За этот месяц он основательно сблизился с ОУН в ее мельниковском изводе, вошел в Украинский национальный совет под председательством Миколы Величковского, а главное — всячески поддерживал украинскую националистическую — искренне и шипяще антисемитскую и антирусскую — прессу: газета «Украинское слово» под редакцией Ивана Рогача и журнал «Литавры» под редакцией Олины Телиги начали выходить при нем. Его преемнику на бургомистерском посту — Владимиру Багазию — нагнетание украиноцентризма и вовсе будет стоить жизни.

Оглоблин же, по протекции коллеги-историка Константина Штеппы, ставшего ректором Киевского университета, получит в нем профессорскую должность и пост директора Музея-архива переходного периода, для которого он собирал данные о преступлениях большевиков и т.п.

Пока СД и СС только съезжались и обустраивались, антиеврейскую инициативу перенял вермахт. Начиная с 22 сентября военные патрули (лишь позднее к этой работе подключились эсэсовцы) охотились по всему городу за мужчинами призывного возраста: забирали всех — и гражданских, и окруженцев, и беглых военнопленных, а потом среди забранных выявляли евреев и комиссаров.
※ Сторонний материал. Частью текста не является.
(** * Multi-sortable client table: the sort engine, the criteria store
      and the persistence boundary

    A shallow embedding of [lib/data.ts], [lib/sort-utils.ts],
    [components/sort-panel.tsx] (the four criteria handlers) and
    [app/page.tsx] (the load and save effects), followed by the
    properties of the specification that concern them. *)

From Stdlib Require Import ZArith Lia Ascii DecimalString Sorting.Sorted
  Structures.OrderedTypeEx.
From stdpp Require Import base list gmap strings sorting pretty.

Local Open Scope Z_scope.
Local Set Warnings "-register-all".

(** ** Data model ([lib/data.ts], [lib/sort-utils.ts]) *)

(** [Client.status] is one of four string literals. *)
Inductive Status := active | inactive | pending | suspended.

Definition statusText (s : Status) : string :=
  match s with
  | active => "active"
  | inactive => "inactive"
  | pending => "pending"
  | suspended => "suspended"
  end.

(** The numbers the comparator computes with: integers (time values,
    collation results, differences, [-1], [0], [1]) and [NaN]. *)
Inductive number :=
  | Num (n : Z)
  | NaN.

(** A [Date] holds a time value: an integer number of milliseconds since
    the epoch, between -8.64e15 and 8.64e15, or [NaN] - an Invalid Date,
    as [new Date("no date")] is.  Every [Date] object is truthy. *)
Inductive Date :=
  | DateAt (t : Z)
  | InvalidDate.

Definition getTime (d : Date) : number :=
  match d with
  | DateAt t => Num t
  | InvalidDate => NaN
  end.

(** The declared type of [createdAt] and [updatedAt] is [Date], but
    [applyMultiSort] tests the property for truthiness first, so an absent
    ([undefined] or [null]) timestamp is part of the model: [None]. *)
Record Client := {
  client_id : string;
  name : string;
  email : string;
  createdAt : option Date;
  updatedAt : option Date;
  status : Status
}.

(** The field descriptor table [clientFields]. *)
Record FieldDescriptor := {
  fd_id : string;
  label : string;
  type : string
}.
Lemma scanRegex_length_bounded (n : nat) (inp s r : runes) :
  (length inp <= n)%nat -> scanRegex inp = Ok (s, r) -> (length r < length inp)%nat.
Proof.
  revert inp s r. induction n as [| n IH]; intros inp s r Hn.
  - destruct inp; [discriminate | cbn in Hn; lia].
  - destruct inp as [| c rest]; [discriminate |]. cbn [scanRegex]. cbn in Hn.
    destruct (Ascii.eqb c "/"%char).
    + intros [= <- <-]. cbn. lia.
    + destruct (Ascii.eqb c "\"%char).
      * destruct rest as [| e rest']; [discriminate |].
        destruct (scanRegex rest') as [[s' r'] |] eqn:E; [| discriminate].
        cbn [bind]. intros [= <- <-]. apply IH in E; cbn in *; lia.
      * destruct (scanRegex rest) as [[s' r'] |] eqn:E; [| discriminate].
        cbn [bind]. intros [= <- <-]. apply IH in E; cbn in *; lia.
Qed.

Lemma scanRegex_length (inp s r : runes) :
  scanRegex inp = Ok (s, r) -> (length r < length inp)%nat.
Proof. now apply (scanRegex_length_bounded (length inp)). Qed.

Lemma parseRegex_length (inp : runes) (v : Value) (r : runes) :
  parseRegex inp = Ok (v, r) -> (length r < length inp)%nat.
Proof.
  unfold parseRegex. destruct (scanRegex inp) as [[p r0] |] eqn:E; [| discriminate].
  cbn [bind]. pose proof (span_rest_length is_letter r0) as Hs.
  destruct (span is_letter r0) as [flags r']. intros [= <- <-].
  apply scanRegex_length in E. cbn in Hs. lia.
Qed.

Lemma scanOptional_length (p : ascii -> bool) (inp : runes) :
  (length (snd (scanOptional p inp)) <= length inp)%nat.
Proof.
  destruct inp as [| c rest]; cbn; [lia |]. destruct (p c); cbn; lia.
Qed.

Lemma scanExponent_length (inp : runes) (e : Z) (r : runes) :
  scanExponent inp = Ok (e, r) -> (length r <= length inp)%nat.
Proof.
  unfold scanExponent.
  set (sg := match inp with
             | [] => (false, inp)
             | c :: rest =>
                 if Ascii.eqb c "-"%char then (true, rest)
                 else if Ascii.eqb c "+"%char then (false, rest) else (false, inp)
             end).
  assert (Hsg : (length (snd sg) <= length inp)%nat).
  { subst sg. destruct inp as [| c rest]; cbn; [lia |].
    destruct (Ascii.eqb c "-"%char); cbn; [lia |].
    destruct (Ascii.eqb c "+"%char); cbn; lia. }
  destruct sg as [eneg inp1]. cbn in Hsg.
  pose proof (span_rest_length is_digit inp1) as Hs.
  destruct (span is_digit inp1) as [ds inp2]. destruct ds; [discriminate |].
  intros [= _ <-]. cbn in Hs. lia.
Qed.
Definition to_str (v : pyval) : str :=
  match v with
  | PStr s => s
  | _ => str_of v
  end.

Definition sanitize_item (it : pyval) : list pyval :=
  match it with
  | PDict d =>
      let lvl :=
        match default (PStr (py "h1")) (dict_get d (py "level")) with
        | PStr l => if decide (l ∈ valid_levels) then l else py "h1"
        | _ => py "h1"
        end in
      let txt := to_str (default (PStr []) (dict_get d (py "text"))) in
      let txt := take 1000 (strip txt) in
      match txt with
      | [] => []
      | _ =>
          let pg := default (PInt 1) (dict_get d (py "page")) in
          let pg := match as_int pg with
                    | Some n => if (n <? 1) then PInt 1 else pg
                    | None => PInt 1
                    end in
          [ PDict [(py "level", PStr lvl); (py "text", PStr txt); (py "page", pg)] ]
      end
  | _ => []
  end.

Definition sanitize_data (data : list (list N * pyval)) : pyval :=
  let ttl := to_str (default (PStr []) (dict_get data (py "title"))) in
  let outline :=
    match default (PList []) (dict_get data (py "outline")) with
    | PList l => l
    | _ => []
    end in
  PDict [ (py "title", PStr (take 500 (strip ttl)));
          (py "outline", PList (flat_map sanitize_item outline)) ].
End Sanitize.
End JSONValidator.

(** ** utils.py: limits *)

(** [validate_page_number] *)
Definition validate_page_number (page max_pages : Z) : Z :=
  Z.max 1 (Z.min page max_pages).

(** [seq[:k]]: a negative [k] counts from the end. *)
Definition slice_to {A} (l : list A) (k : Z) : list A :=
  if k <? 0 then firstn (Z.to_nat (len l + k)) l else firstn (Z.to_nat k) l.

Definition level_priority : gmap (list N) Z :=
  list_to_map [(py "h1", 1); (py "h2", 2); (py "h3", 3);
               (py "h4", 4); (py "h5", 5); (py "h6", 6)].

(** The sort key of [filter_outline_items], and [<] on such pairs. *)
Definition priority_key (it : item) : Z * Z :=
  (default 6 (level_priority !! level it), page it).

Definition pair_lt (a b : Z * Z) : bool :=
  (fst a <? fst b) || ((fst a =? fst b) && (snd a <? snd b)).

(** [filter_outline_items]; the list it returns is a new one. *)
Definition filter_outline_items (outline : list item) (max_items : Z) : list item :=
  if len outline <=? max_items then outline
  else slice_to (stable_sort (fun a b => pair_lt (priority_key a) (priority_key b)) outline)
                max_items.

(** ** pdf_processor.py: the text blocks of the first pages *)

Record paged_block := {
  pb_text : str;
  pb_page : Z;
  pb_size : float;
  pb_flags : flags_value;
  pb_bbox : list float
}.

Definition paged_block_of (page_number : Z) (sp : span) : list paged_block :=
  match strip (default [] (span_text sp)) with
  | [] => []
  | text =>
      [ {| pb_text := text;
           pb_page := page_number;
           pb_size := default 0%float (span_size sp);
           pb_flags := default (FlagsInt 0) (span_flags sp);
           pb_bbox := default [] (span_bbox sp) |} ]
  end.

(** The loop of [extract_text_blocks] from page index [page_num] on: one
    [try] encloses it, so the first failure ends it and the blocks gathered
    so far are returned.  [doc[page_num]] raises for a page that cannot be
    loaded, and [page.get_text("dict")["blocks"]] when there is no such
    entry. *)
Fixpoint text_blocks_from (page_num : Z) (pgs : list pdf_page) : list paged_block :=
  match pgs with
  | [] => []
  | pg :: r =>
      match load pg with
      | Raise => []
      | Ok page =>
          match get_text page with
          | Raise => []
          | Ok page_dict =>
              match pd_blocks page_dict with
              | None => []
              | Some blocks =>
                  let (ss, ok) := spans_of_blocks blocks in
                  let here := flat_map (paged_block_of (page_num + 1)) ss in
                  if ok then here ++ text_blocks_from (page_num + 1) r else here
              end
          end
      end
  end.

Definition extract_text_blocks (doc : document) (max_pages : Z) : list paged_block :=
  text_blocks_from 0 (firstn (Z.to_nat (Z.min max_pages (page_count doc))) (pages doc)).

(** ** The result as the validator receives it *)

(** The dictionaries [process_pdf] and the outline extractors build. *)
Definition item_to_py (it : item) : pyval :=
  PDict [(py "level", PStr (level it)); (py "text", PStr (text it)); (py "page", PInt (page it))].

Definition extraction_fields (e : extraction) : list (list N * pyval) :=
  [(py "title", PStr (title e)); (py "outline", PList (map item_to_py (outline e)))].

Definition extraction_to_py (e : extraction) : pyval := PDict (extraction_fields e).

(** * Vocabulary of the properties *)

(** ** Cleaned text *)

(** The only white-space character that may remain is U+0020. *)
Definition space_is_SP (c : N) : Prop := is_space c = true -> c = SP.
Lemma sorted_by_mentions_from (l : list Article) :
  forall acc,
    StronglySorted ranks_before acc ->
    StronglySorted ranks_before (fold_left (fun acc x => insert_desc x acc) l acc)
    /\ Permutation (fold_left (fun acc x => insert_desc x acc) l acc) (acc ++ l)
    /\ forall k,
         with_mentions k (fold_left (fun acc x => insert_desc x acc) l acc)
         = (with_mentions k acc ++ with_mentions k l)%list.
Proof.
  induction l as [| x l IH]; intros acc Hs; simpl.
  - split; [exact Hs |]. split; [now rewrite app_nil_r |].
    intros k. unfold with_mentions. simpl. now rewrite app_nil_r.
  - destruct (IH (insert_desc x acc) (insert_desc_sorted x acc Hs))
      as (Hsorted & Hperm & Hstable).
    split; [exact Hsorted |]. split.
    + rewrite Hperm, insert_desc_perm. apply Permutation_middle.
    + intros k. rewrite Hstable, (insert_desc_stable k x acc Hs).
      rewrite <- app_assoc. f_equal. unfold with_mentions. simpl.
      destruct (Nat.eqb (mention_key x) k); reflexivity.
Qed.

Lemma sorted_app_ranks (l1 l2 : list Article) :
  StronglySorted ranks_before (l1 ++ l2) ->
  forall x y, In x l1 -> In y l2 -> mention_key y <= mention_key x.
Proof.
  induction l1 as [| z l1 IH]; intros Hs x y Hx Hy; [destruct Hx |].
  simpl in Hs. inversion Hs as [| ? ? Htl Hall]; subst.
  destruct Hx as [<- | Hx].
  - rewrite Forall_forall in Hall. apply (Hall y). apply in_or_app. now right.
  - now apply (IH Htl x y).
Qed.

(** X23: the ranking of the report holds the same articles as the list,
    ordered by falling number of mentions (an article without the key
    counting as 0), articles with the same number of mentions staying in the
    order of the list; the report shows the first ten of it, or all when
    there are fewer, and no article left out has more mentions than one
    shown. *)
Theorem report_ranking (articles : list Article) :
  Permutation (sorted_by_mentions articles) articles
  /\ StronglySorted ranks_before (sorted_by_mentions articles)
  /\ (forall k, with_mentions k (sorted_by_mentions articles)
                = with_mentions k articles)
  /\ top_articles (report_summary articles)
     = firstn 10 (sorted_by_mentions articles)
  /\ List.length (top_articles (report_summary articles))
     = Nat.min 10 (List.length articles)
  /\ (forall shown left_out,
        In shown (top_articles (report_summary articles)) ->
        In left_out (skipn 10 (sorted_by_mentions articles)) ->
        mention_key left_out <= mention_key shown).
Proof.
  destruct (sorted_by_mentions_from articles [] (SSorted_nil _))
    as (Hsorted & Hperm & Hstable).
  fold (sorted_by_mentions articles) in *.
  split; [exact Hperm |]. split; [exact Hsorted |].
  split; [intros k; apply Hstable |].
  split; [reflexivity |].
  cbn [top_articles report_summary]. split.
  - rewrite length_firstn. now rewrite (Permutation_length Hperm).
  - intros shown left_out Hin Hout.
    apply (sorted_app_ranks (firstn 10 (sorted_by_mentions articles))
             (skipn 10 (sorted_by_mentions articles)));
      [now rewrite firstn_skipn | exact Hin | exact Hout].
Qed.

Lemma counters_sum_bump (k : string) (d : list (string * nat)) :
  counters_sum (bump k d) = S (counters_sum d).
Proof.
  unfold counters_sum. induction d as [| [k' n] tl IH]; [reflexivity |].
  simpl. destruct (String.eqb k' k); simpl; [lia |]. rewrite IH. lia.
Qed.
Схваченных бросали в тюрьмы или в дулаг (пересыльный лагерь для военнопленных) № 201, разместившийся поначалу прямо в городе, на Керосинной улице, а потом в Дарнице.

24 сентября, ровно в полдень, началась страшная многодневная «радиоигра» Кремля с взлетающими на воздух по радиосигналу из Воронежа зданиями в центре города и пылающим Крещатиком.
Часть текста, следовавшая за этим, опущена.